* **WHAT TO WORK ON**
Exactly reproduce the lines from the top of the entries below through the line containing "Definition verifyCurrentSource (p", with both ends included.

* **DATASET EXCERPTS**
↓↓↓
Definition source_changed (initial after : FileInfo) : bool :=
  negb (fi_size initial =? fi_size after) || negb (fi_mtime initial =? fi_mtime after)
  || negb (os_SameFile initial after).

Definition verifyCurrentSource (p : path) (initial : FileInfo) (source : ManifestSource) : OS unit :=
  let* file := wrap "reopen rollout for commit verification: %w" (os_Open p) in
  let* copied := try_ (file_ReadAll file) in
  let* closed := try_ (file_Close file) in
  let* hashed := lift (match copied, closed with
    | Err e, _ => Err (errorf "rehash rollout for commit verification: %w" e)
    | Ok _, Err e => Err (errorf "close rollout after commit verification: %w" e)
    | Ok data, Ok _ => Ok data
    end) in
  let* after := wrap "stat rollout after commit verification: %w" (os_Stat p) in
  if source_changed initial after then
    fail (errors_new "rollout changed during fold; manifest was not committed")
  else
    wrap "rollout changed during fold; manifest was not committed: %w"
      (lift (verifySourceDigest hashed (zlen hashed) source)).

(** ** Manifest files *)

Definition ManifestPath (storeDir : path) (sessionID : string) : path :=
  [String.append sessionID ".json"; "manifests"%string] ++ storeDir.

Definition DecodeManifest (data : bytes) : result Manifest :=
  match json_Unmarshal data with
  | Err e => Err (errorf "decode fold manifest: %w" e)
  | Ok manifest => match validateManifest manifest with Err e => Err e | Ok _ => Ok manifest end
  end.

Definition LoadManifestPath (p : path) : OS Manifest :=
  let* data := wrap "read fold manifest: %w" (os_ReadFile p) in
  lift (DecodeManifest data).
Fixpoint zeros (n : nat) : string :=
  match n with O => EmptyString | S n => String "0" (zeros n) end.
(** [fmt.Sprintf("%06d", n)] for [n >= 0]. *)
Definition format_06d (n : Z) : string :=
  let s := pretty n in String.append (zeros (6 - String.length s)) s.
Definition pack_name (sequence : Z) : string :=
  String.append "pack-" (String.append (format_06d sequence) ".pack").

Definition closeCurrent : Packing unit :=
  let* s := get in
  match pw_file s.1 with
  | None => ret tt
  | Some file =>
      packing_disk (sync_file "sync pack file: %w" file) ;;;
      packing_disk (wrap "close pack file: %w" (file_Close file)) ;;;
      on_pack (fun w => with_file None (pw_offset w) w)
  end.

Definition rotate : Packing unit :=
  closeCurrent ;;;
  on_pack (fun w => next_name (pack_name (pw_sequence w + 1)) w) ;;;
  let* s := get in
  let* file := packing_disk (wrap "create pack file: %w" (os_Create (pw_name s.1 :: pw_directory s.1) true false)) in
  on_pack (with_file (Some file) 0).
Lemma records_sorted j k ra rb : (j < k)%nat -> rs !! j = Some ra -> rs !! k = Some rb ->
  bytes_lt (or_Digest ra) (or_Digest rb).
Proof.
  intros Hjk Ha Hb. destruct (served_at j ra Ha) as (refa & oa & da & Hra & Hsa).
  destruct (served_at k rb Hb) as (refb & ob & db & Hrb & Hsb).
  destruct Hsa as (_ & _ & _ & _ & Sa & -> & _), Hsb as (_ & _ & _ & _ & Sb & -> & _).
  apply string_lt_hex.
  - pose proof (sha256_length da). pose proof (sha256_length db). unfold zlen in *. lia.
  - rewrite <- Sa, <- Sb. apply (StronglySorted_before _ _ j k _ _ all_sorted); [..|done];
      by rewrite lookup_map, ?Hra, ?Hrb.
Qed.

Lemma read_record k rec : rs !! k = Some rec -> readObjectRecord i (Z.of_nat k) = Ok rec.
Proof. apply built_object_read; [apply rs_ok|apply few_records]. Qed.

Lemma bounds_valid n k prev : (k + n = length rs)%nat ->
  (forall rec, (0 < k)%nat -> rs !! pred k = Some rec -> prev = or_Digest rec) ->
  validate_v3_bounds i (zlen <$> packs) n (Z.of_nat k) prev = Ok tt.
Proof.
  revert k prev. induction n as [|n IH]; intros k prev Hk Hprev; [done|]. cbn [validate_v3_bounds].
  destruct (lookup_lt_is_Some_2 rs k) as [rec Hrec]; [lia|]. rewrite (read_record k rec Hrec).
  destruct (served_at k rec Hrec) as (ref & o & data & _ & He & _ & _ & _ & _ & _ & _ & Hv).
  replace (_ && _) with false.
  2: { symmetry. destruct k as [|k]; [done|]. apply andb_false_intro2.
       destruct (lookup_lt_is_Some_2 rs k) as [rec' Hrec']; [lia|]. rewrite (Hprev rec' ltac:(lia) Hrec').
       pose proof (records_sorted k (S k) rec' rec ltac:(lia) Hrec' Hrec) as Hlt. unfold bytes_lt in Hlt. by rewrite Hlt. }
  unfold objectAt. rewrite (read_record k rec Hrec), He, Hv.
  replace (Z.of_nat k + 1) with (Z.of_nat (S k)) by lia. apply IH; [lia|]. intros rec' _ Hrec'. simpl in Hrec'. congruence.
Qed.
(* ===== verification/Lease.v ===== *)
(** Leases and locks: [internal/storage/lease.go], [lease_unix.go],
    [operation_lock.go], the emergency reserve of [read_reserve.go], and the
    writer leases of [internal/vfs] ([session.go], [writer_lock_unix.go],
    [writer_lease_guard.go]).

    All of them are files under an exclusive [flock]; a lock held by this or
    another process is an element of [w_locked].  Process id and random suffix of
    a lease file are arguments.  Symbolic links and file modes are not modelled,
    so [os.Lstat], [os.Root] lookups and [os.Stat] agree. *)
From S2P Require Import Prelude GoStd Effects Manifest Os Mutation.

Definition os_ENOSPC : error := Sentinel "no space left on device".
Definition ErrOperationLockHeld : error := Sentinel "operation lock is already held".
Definition ErrWriterBusy : error := Sentinel "session writer lease is already held".
Definition is_Exist (e : error) : bool := errors_is "file already exists" e.

Definition tryLockLease (f : File) : OS bool := flock_try f.
Definition unlockLease (f : File) : OS unit := flock_release f.

Definition safe_label (label : string) : bool :=
  negb (string_is label "") && string_is (filepath_Base label) label
  && negb (strings_ContainsAny label unsafe_characters).

(** ** Generation leases *)

Record Lease := { l_file : File; l_path : path }.

Definition LeaseFilePrefix : string := ".lease-".

Section Lease.
(** [os.Getpid] in decimal, and the stores that have an emergency reserve. *)
Variable pid : string.
Variable reserve_roots : list path.

Definition pid_line : bytes := string_bytes pid ++ [Byte.x0a].

Definition lease_name (label random : string) : string :=
  String.append LeaseFilePrefix
    (String.append label (String.append "-" (String.append pid (String.append "-" random)))).

Definition make_lease_directory (directory : path) : OS unit :=
  let* made := try_ (os_Mkdir directory) in
  match made with
  | Ok _ => ret tt
  | Err e =>
      if negb (is_Exist e) then fail (errorf "create lease directory: %w" e)
      else
        let* info := wrap "inspect lease directory: %w" (os_Stat directory) in
        if fi_regular info then fail (errors_new "lease path is not a directory") else ret tt
  end.

Definition acquireLease (directory : path) (label random : string) : OS Lease :=
  if negb (safe_label label) then fail (errors_new "lease directory and safe label are required")
  else
    make_lease_directory directory ;;;
    let p := lease_name label random :: directory in
    let* file := wrap "create lease file: %w" (os_Create p true false) in
    let discard := ignore (file_Close file) ;;; ignore (os_Remove p) in
    let* locked := or_else (tryLockLease file) discard in
    if negb locked then discard ;;; fail (errors_new "new lease file could not be locked")
    else
      let release := ignore (unlockLease file) ;;; discard in
      let* (_, err, _) := file_Write file pid_line in
      match err with
      | Some e => release ;;; fail e
      | None =>
          or_else (file_Sync file) release ;;;
          ret {| l_file := file; l_path := p |}
      end.

Definition readReserveBytes : Z := 256 * 1024.
Definition readReserveName : string := ".codexfold-read-reserve-v1".
Definition readReserveMagic : bytes := string_bytes "CodexFold read-lease emergency reserve v1" ++ [Byte.x0a].

(** One store of the loop in [releaseReadReserveFor]: [None] is [continue]. *)
Definition release_reserve_of (store : path) : OS (option bool) :=
  let p := readReserveName :: store in
  let* info := try_ (os_Stat p) in
  match info with
  | Err _ => ret None
  | Ok info =>
      if negb (fi_regular info) || negb (fi_size info =? readReserveBytes) then ret None
      else
        let* opened := try_ (os_Open p) in
        match opened with
        | Err _ => ret None
        | Ok f =>
            let* opened := try_ (file_Stat f) in
            let* (data, readErr) := File_ReadAt f readReserveBytes 0 in
            ignore (file_Close f) ;;;
            let* current := try_ (os_Stat p) in
            match opened, readErr, current with
            | Ok opened, None, Ok current =>
                if negb (os_SameFile info opened) || negb (os_SameFile opened current)
                   || negb (bool_decide (data = readReserveMagic
                        ++ replicate (Z.to_nat (readReserveBytes - zlen readReserveMagic)) Byte.x00))
                then ret None
                else
                  let* removed := try_ (os_Remove p) in
                  ret (Some (is_ok removed))
            | _, _, _ => ret None
            end
        end
  end.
↑↑↑
* **TASK OUTPUT**
Definition source_changed (initial after : FileInfo) : bool :=
  negb (fi_size initial =? fi_size after) || negb (fi_mtime initial =? fi_mtime after)
  || negb (os_SameFile initial after).

Definition verifyCurrentSource (p : path) (initial : FileInfo) (source : ManifestSource) : OS unit :=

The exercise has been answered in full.